Finance Minister Nirmala Sitharaman on Saturday said the issue of regulating crypto assets will be taken up at G20 meetings as a collective view has to be formed on the matter.
"Crypto is heavily tech-led and less of human intervention. We are talking to all nations that if regulation has to be framed then one country cannot frame it alone. So we are speaking to all for forming a Standard Operating Procedure (SOP) so that it is effective.
"So all these are part of discussion. The process of discussion is on in G20," Sitharaman told reporters post her address to the RBI board here.
India has assumed the G20 presidency for 2023. The G20 is a premier forum for international economic cooperation that plays an important role in global economic governance.
Sitharaman at various occasions had said India will press for collective efforts for global regulation of crypto assets to check terror funding.
The minister outlined eight areas, including reforms in multilateral institutions and food and energy security, for discussion under its G20 presidency which has begun from December 1.
The recent collapse of crypto exchange FTX and the ensuing sell-off in crypto markets have placed a spotlight on the vulnerabilities in the crypto ecosystem.
Crypto assets are self-referential instruments and do not strictly pass the test of being a financial asset because they have no intrinsic cash flows attached to them.
US regulators have disqualified Bitcoin, Ether and various other crypto assets as securities.
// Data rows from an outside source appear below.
Lemma wp_handle request tr :
  wp (handle_inline_policy_request request) None tr (passes_for_reason (request_key request)).
Proof.
  intros []; [apply passes_denied|]. split.
  2: { split; [done|]. split; [by eexists|]. intros _. right. left. set_solver. }
  split; [done|]. split; intros id; [apply wp_own|].
  change (wp (let! d := wait_for_decision 2 id in
    Return (match d with Ok d => Ok (to_network_decision d) | Err e => Err e | Panic => Panic | Loop => Loop end)) None
    (tr ++ [Joined id (request_key request)]) (passes_for_reason (request_key request))).
  apply flow_wp_bind. apply (wp_wait (request_key request)); [set_solver|]. intros tr' d Hs Hr. split; [done|]. split; [by eexists|].
  intros Hd. right. right. exists id, d. split; [set_solver|]. split; [done|]. by destruct d.
Qed.

Lemma wp_decide request tr : wp (network_policy_decider request) None tr (passes_for_reason (request_key request)).
Proof.
  apply flow_wp_bind, plain_session; [done..|]. intros []; [apply wp_handle|]. split; [done|]. split; [by eexists|]. done.
Qed.

Definition job_post (j : job) (o : option claim) (tr : list fact) (r : result) : Prop :=
  match j with
  | Request request => exists d, r = Decided d /\ passes_for_reason (request_key request) o tr d
  | _ => o = None /\ r = Finished
  end.
Definition job_ok (j : job) : Prop := match j with SyncFrom hosts => hosts ⊆ base | _ => True end.

Lemma wp_job j : job_ok j -> wp (flow_of j) None [] (job_post j).
Proof.
  destruct j; intros Hj.
  - apply flow_wp_bind. eapply flow_mono; [apply wp_decide|]. intros o tr d H. by exists d.
  - apply flow_wp_bind. unfold record_blocked_request.
    destruct (denied_network_policy_message _ _ _); [apply plain_record_single; intros []|]; done.
  - apply flow_wp_bind, plain_begin. done.
  - by intros b.
  - apply flow_wp_bind. unfold finish_immediate_network_approval. destruct (active_registration active); [by intros b|done].
  - apply flow_wp_bind. destruct deferred; [by intros b|done].
  - by split.
Qed.

(** *** The invariant of a pool *)

Definition session_granted (log : list answer) (k : HostApprovalKey) : Prop :=
  k ∈ base \/ exists a, a ∈ log /\ grants_session k a = true.

Definition claim_holds (s : NetworkApprovalService) (c : claim) : Prop :=
  pending_host_approvals s !! claimed c = Some (claim_id c) /\
  exists p, approvals s !! claim_id c = Some p /\
    match claim_phase c with
    | Undecided => notifications p = 0
    | Chosen => decision p <> None /\ notifications p = 0
    | Notified => decision p <> None
    end.

(** [born] tells for which host a pending answer was created, [os] the claims of the flows. *)
Record Inv (log : list answer) (born : list HostApprovalKey) (os : list (option claim)) (s : NetworkApprovalService) : Prop := {
  inv_approved k : k ∈ session_approved_hosts s -> session_granted log k;
  inv_born : length born = length (approvals s);
  inv_pending k id : pending_host_approvals s !! k = Some id -> born !! id = Some k;
  inv_decided id p : approvals s !! id = Some p ->
    (notifications p <> 0 -> decision p <> None) /\
    forall d k, decision p = Some d -> allowing d = true -> born !! id = Some k -> granted log k;
  inv_claims i c : os !! i = Some (Some c) -> claim_holds s c;
  inv_exclusive i j c d : os !! i = Some (Some c) -> os !! j = Some (Some d) -> claimed c = claimed d -> i = j;
  inv_owned id p : approvals s !! id = Some p -> notifications p = 0 ->
    exists i c, os !! i = Some (Some c) /\ claim_id c = id /\ claim_phase c <> Notified
}.

Definition has_decision (s : NetworkApprovalService) (id : nat) : Prop := exists p, approvals s !! id = Some p /\ decision p <> None.

Definition holds (log : list answer) (born : list HostApprovalKey) (s : NetworkApprovalService) (f : fact) : Prop :=
  match f with
  | SawApproved k => session_granted log k
  | Joined id k => born !! id = Some k
  | HasDecision id => has_decision s id
  | Read id d => exists k, born !! id = Some k /\ forall d0, d = Some d0 -> allowing d0 = true -> granted log k
  | Heard a => a ∈ log
  end.

(** What only grows *)
Definition grows (log log' : list answer) (born born' : list HostApprovalKey) (s s' : NetworkApprovalService) : Prop :=
  log ⊆ log' /\ born `prefix_of` born' /\ forall id, has_decision s id -> has_decision s' id.

Lemma grows_refl log born s : grows log log born born s s.
Proof. by split_and!. Qed.

Lemma granted_mono log log' k : log ⊆ log' -> granted log k -> granted log' k.
Proof. intros Hs (a & Ha & Hk). exists a. split; [by apply Hs|done]. Qed.

Lemma session_granted_mono log log' k : log ⊆ log' -> session_granted log k -> session_granted log' k.
Proof. intros Hs [?|(a & Ha & Hk)]; [by left|]. right. exists a. split; [by apply Hs|done]. Qed.

Lemma holds_grows log log' born born' s s' f : grows log log' born born' s s' -> holds log born s f -> holds log' born' s' f.
Proof.
  intros (H1 & H2 & H3). destruct f; simpl.
  - by apply session_granted_mono.
  - intros Hb. by eapply prefix_lookup_Some.
  - apply H3.
  - intros (k & Hb & Hg). exists k. split; [by eapply prefix_lookup_Some|]. intros d0 E Ha. by eapply granted_mono, Hg.
  - apply H1.
Qed.

(** The outcome of a step of the flow [i], for its postcondition [Q] *)
Definition stepped (log : list answer) (born : list HostApprovalKey) (os : list (option claim)) (s s' : NetworkApprovalService)
    (i : nat) (tr : list fact) (Q : option claim -> list fact -> Prop) : Prop :=
  exists born' o' new, Inv log born' (<[i := o']> os) s' /\ grows log log born born' s s' /\
    Forall (holds log born' s') new /\ Q o' (tr ++ new).

Lemma stepped_quiet log born os s s' i o tr new (Q : option claim -> list fact -> Prop) :
  Inv log born os s -> os !! i = Some o -> pending_host_approvals s' = pending_host_approvals s -> approvals s' = approvals s ->
  (forall k, k ∈ session_approved_hosts s' -> session_granted log k) ->
  Forall (holds log born s) new -> Q o (tr ++ new) -> stepped log born os s s' i tr Q.
Proof.
  intros I Hi Ep Ea Hs Hn HQ.
  assert (grows log log born born s s') as Hg by (split_and!; [done|done|]; unfold has_decision; by rewrite Ea).
  exists born, o, new. split_and!; [|done| |done].
  - rewrite list_insert_id by done. destruct I. split; try by rewrite ?Ep, ?Ea.
    intros j c Hj. destruct (inv_claims0 j c Hj) as [H1 H2]. split; [by rewrite Ep|by rewrite Ea].
  - eapply Forall_impl; [exact Hn|]. intros f. by apply holds_grows.
Qed.

Lemma heard_log tr log born s g : Forall (holds log born s) tr -> heard tr g -> exists a, a ∈ log /\ g a = true.
Proof. intros Ht (a & Ha & Hg). exists a. split; [|done]. by apply (proj1 (Forall_forall _ _) Ht _ Ha). Qed.

Lemma insert_claim_cases (os : list (option claim)) i o j d :
  <[i := o]> os !! j = Some (Some d) -> (j = i /\ o = Some d) \/ (j <> i /\ os !! j = Some (Some d)).
Proof. rewrite list_lookup_insert_Some. intros [(-> & E & _)|[Hne H]]; [by left|right; by split]. Qed.

Lemma exclusive_insert (os : list (option claim)) i o :
  (forall i j c d, os !! i = Some (Some c) -> os !! j = Some (Some d) -> claimed c = claimed d -> i = j) ->
  (forall c j d, o = Some c -> j <> i -> os !! j = Some (Some d) -> claimed d <> claimed c) ->
  forall j1 j2 c d, <[i := o]> os !! j1 = Some (Some c) -> <[i := o]> os !! j2 = Some (Some d) -> claimed c = claimed d -> j1 = j2.
Proof.
  intros IE Ho j1 j2 c d [[-> ->]|[N1 H1]]%insert_claim_cases [[-> E2]|[N2 H2]]%insert_claim_cases E; [done| | |by eauto].
  - by destruct (Ho _ _ _ eq_refl N2 H2).
  - subst. by destruct (Ho _ _ _ eq_refl N1 H1).
Qed.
A rare joint statement by the US Federal Reserve, Federal Deposit Insurance Corporation (FDIC) and the Office of the Comptroller of the Currency (OCC) on January 3, 2023, highlighted their concerns about crypto asset risks to the banking system, the recent Economic Survey had said.
The geographically pervasive nature of the crypto ecosystem necessitates a common approach to the regulation of these volatile instruments, and the global response to cryptos is evolving, it had said.
Observing that crypto assets are new forms of digital assets implemented using cryptographic techniques, the survey had said its market has been very volatile, with its total valuation swinging from almost $3 trillion in November 2021 to less than $1 trillion in January 2023.
The volatility of the crypto assets ecosystem has brought to the forefront their fragile backing and governance problems, as well as the increasing complexity and non-transparency, it had said.
With related financial stability risks rising, the issue of crypto asset regulation has recently moved up the policy agenda of many nations. International fora like OECD and G20 are discussing a globally coordinated approach to regulating crypto assets, it noted.
Monitoring and regulating crypto currencies have been tricky, and regulators across the globe find it challenging to keep track of the new and emerging issues in the fast-moving uncharted field, it said.